##### Material for the task

(** * Secure to-do: encrypted records and token handling

    A shallow embedding of the Node.js application (utils/crypto.js,
    utils/hash.js, middleware/auth.js, models/User.js and the two
    controllers) together with the parts of its C# port that the
    specification also describes (HashService, TodoService, AuthService).

    Conventions.
    - A byte is an [ascii]; a buffer is a [list ascii].
    - A JavaScript string is the list of its UTF-16 code units, each an [N]
      below 65536.
    - Randomness ([crypto.randomBytes]) and the clock ([Date.now]) are
      explicit arguments; [process.env] is a record.
    - A function that throws returns [inl message]. *)

From Stdlib Require Import String Ascii NArith ZArith List Bool Lia.
Import ListNotations.

Local Open Scope N_scope.

Ltac Zify.zify_post_hook ::= Z.to_euclidean_division_equations.

(** ** Buffers and JavaScript strings *)

Definition byte := ascii.
Definition buffer := list byte.
Definition jsstring := list N.

Definition byte_of_N (n : N) : byte := ascii_of_N n.
Definition N_of_byte (b : byte) : N := N_of_ascii b.

(** A string literal of the source, as a JavaScript string. *)
Definition js (s : string) : jsstring := map N_of_ascii (list_ascii_of_string s).

Definition code_unit_ok (u : N) : bool := u <? 65536.
Definition is_jsstring (s : jsstring) : bool := forallb code_unit_ok s.

Fixpoint jsstring_eqb (a b : jsstring) : bool :=
  match a, b with
  | [], [] => true
  | x :: a', y :: b' => (x =? y) && jsstring_eqb a' b'
  | _, _ => false
  end.

Definition bxor (a b : byte) : byte :=
  match a, b with
  | Ascii a0 a1 a2 a3 a4 a5 a6 a7, Ascii b0 b1 b2 b3 b4 b5 b6 b7 =>
      Ascii (xorb a0 b0) (xorb a1 b1) (xorb a2 b2) (xorb a3 b3)
            (xorb a4 b4) (xorb a5 b5) (xorb a6 b6) (xorb a7 b7)
  end.

(** [xor_with data pad]: [data] xored with a pad at least as long; a pad
    that runs out leaves the rest of [data] unchanged. *)
Fixpoint xor_with (data pad : buffer) : buffer :=
  match data, pad with
  | d :: data', p :: pad' => bxor d p :: xor_with data' pad'
  | _, _ => data
  end.

Fixpoint buffer_eqb (a b : buffer) : bool :=
  match a, b with
  | [], [] => true
  | x :: a', y :: b' => Ascii.eqb x y && buffer_eqb a' b'
  | _, _ => false
  end.

(** ** Base64 ([Buffer.toString('base64')] and [Buffer.from(s, 'base64')]) *)

Module Base64.

Definition alphabet : jsstring :=
  js "ABCDEFGHIJKLMNOPQRSTUVWXYZabcdefghijklmnopqrstuvwxyz0123456789+/".

Definition url_alphabet : jsstring :=
  js "ABCDEFGHIJKLMNOPQRSTUVWXYZabcdefghijklmnopqrstuvwxyz0123456789-_".

Definition pad : N := 61.

Definition digit (table : jsstring) (sextet : N) : N :=
  nth (N.to_nat sextet) table 0.

(** Three bytes make four digits; a tail of one or two bytes makes two or
    three digits, and [padding] says whether '=' fills the group. *)
Fixpoint encode_with (table : jsstring) (padding : bool) (bs : buffer)
  : jsstring :=
  match bs with
  | [] => []
  | [a] =>
      let n := N_of_byte a in
      digit table (n / 4) :: digit table ((n mod 4) * 16)
        :: (if padding then [pad; pad] else [])
  | [a; b] =>
      let n := N_of_byte a * 256 + N_of_byte b in
      digit table (n / 1024) :: digit table ((n / 16) mod 64)
        :: digit table ((n mod 16) * 4)
        :: (if padding then [pad] else [])
  | a :: b :: c :: rest =>
      let n := N_of_byte a * 65536 + N_of_byte b * 256 + N_of_byte c in
      digit table (n / 262144) :: digit table ((n / 4096) mod 64)
        :: digit table ((n / 64) mod 64) :: digit table (n mod 64)
        :: encode_with table padding rest
  end.

Definition encode : buffer -> jsstring := encode_with alphabet true.
Definition encode_url : buffer -> jsstring := encode_with url_alphabet false.

(** Node accepts both alphabets when it decodes. *)
Definition unbase64 (c : N) : option N :=
  if (65 <=? c) && (c <=? 90) then Some (c - 65)
  else if (97 <=? c) && (c <=? 122) then Some (c - 71)
  else if (48 <=? c) && (c <=? 57) then Some (c + 4)
  else if (c =? 43) || (c =? 45) then Some 62
  else if (c =? 47) || (c =? 95) then Some 63
  else None.

(** The legal digits up to the first '='; any other character is skipped. *)
Fixpoint sextets (s : jsstring) : list N :=
  match s with
  | [] => []
  | c :: s' =>
      if c =? pad then []
      else match unbase64 c with
           | Some v => v :: sextets s'
           | None => sextets s'
           end
  end.

(** Four digits give three bytes; a last group of two or three digits
    gives one or two bytes, a lone digit none. *)
Fixpoint group (l : list N) : buffer :=
  match l with
  | a :: b :: c :: d :: rest =>
      let n := ((a * 64 + b) * 64 + c) * 64 + d in
      byte_of_N (n / 65536) :: byte_of_N ((n / 256) mod 256)
        :: byte_of_N (n mod 256) :: group rest
  | [a; b; c] =>
      let n := (a * 64 + b) * 64 + c in
      [byte_of_N (n / 1024); byte_of_N ((n / 4) mod 256)]
  | [a; b] => [byte_of_N ((a * 64 + b) / 16)]
  | _ => []
  end.

Definition decode (s : jsstring) : buffer := group (sextets s).

End Base64.

(** ** UTF-8 ([Buffer.from(s, 'utf8')] and [Buffer.toString('utf8')]) *)

Module Utf8.

Definition replacement : N := 0xFFFD.

Definition is_high (u : N) : bool := (0xD800 <=? u) && (u <? 0xDC00).
Definition is_low (u : N) : bool := (0xDC00 <=? u) && (u <? 0xE000).

Definition code_point (hi lo : N) : N :=
  0x10000 + (hi - 0xD800) * 0x400 + (lo - 0xDC00).

(** The bytes of one code point. *)
Definition bytes_of (cp : N) : list N :=
  if cp <? 0x80 then [cp]
  else if cp <? 0x800 then [0xC0 + cp / 64; 0x80 + cp mod 64]
  else if cp <? 0x10000 then
    [0xE0 + cp / 4096; 0x80 + (cp / 64) mod 64; 0x80 + cp mod 64]
  else
    [0xF0 + cp / 262144; 0x80 + (cp / 4096) mod 64;
     0x80 + (cp / 64) mod 64; 0x80 + cp mod 64].

(** Encoding walks the code units; a surrogate that is not half of a pair
    is written as U+FFFD. *)
Fixpoint encode_units (s : jsstring) : list N :=
  match s with
  | [] => []
  | u :: rest =>
      if is_high u then
        match rest with
        | v :: rest' =>
            if is_low v then bytes_of (code_point u v) ++ encode_units rest'
            else bytes_of replacement ++ encode_units rest
        | [] => bytes_of replacement
        end
      else if is_low u then bytes_of replacement ++ encode_units rest
      else bytes_of u ++ encode_units rest
  end.

Definition encode (s : jsstring) : buffer := map byte_of_N (encode_units s).

(** The code units of one decoded code point. *)
Definition units_of (cp : N) : jsstring :=
  if cp <? 0x10000 then [cp]
  else [0xD800 + (cp - 0x10000) / 0x400; 0xDC00 + (cp - 0x10000) mod 0x400].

##########

▸ Aim of the exercise: Go through the records line by line, and copy each line that holds the string "Fixpoint".

▸ Solution to the problem:
Fixpoint jsstring_eqb (a b : jsstring) : bool :=
Fixpoint xor_with (data pad : buffer) : buffer :=
Fixpoint buffer_eqb (a b : buffer) : bool :=
Fixpoint encode_with (table : jsstring) (padding : bool) (bs : buffer)
Fixpoint sextets (s : jsstring) : list N :=
Fixpoint group (l : list N) : buffer :=
Fixpoint encode_units (s : jsstring) : list N :=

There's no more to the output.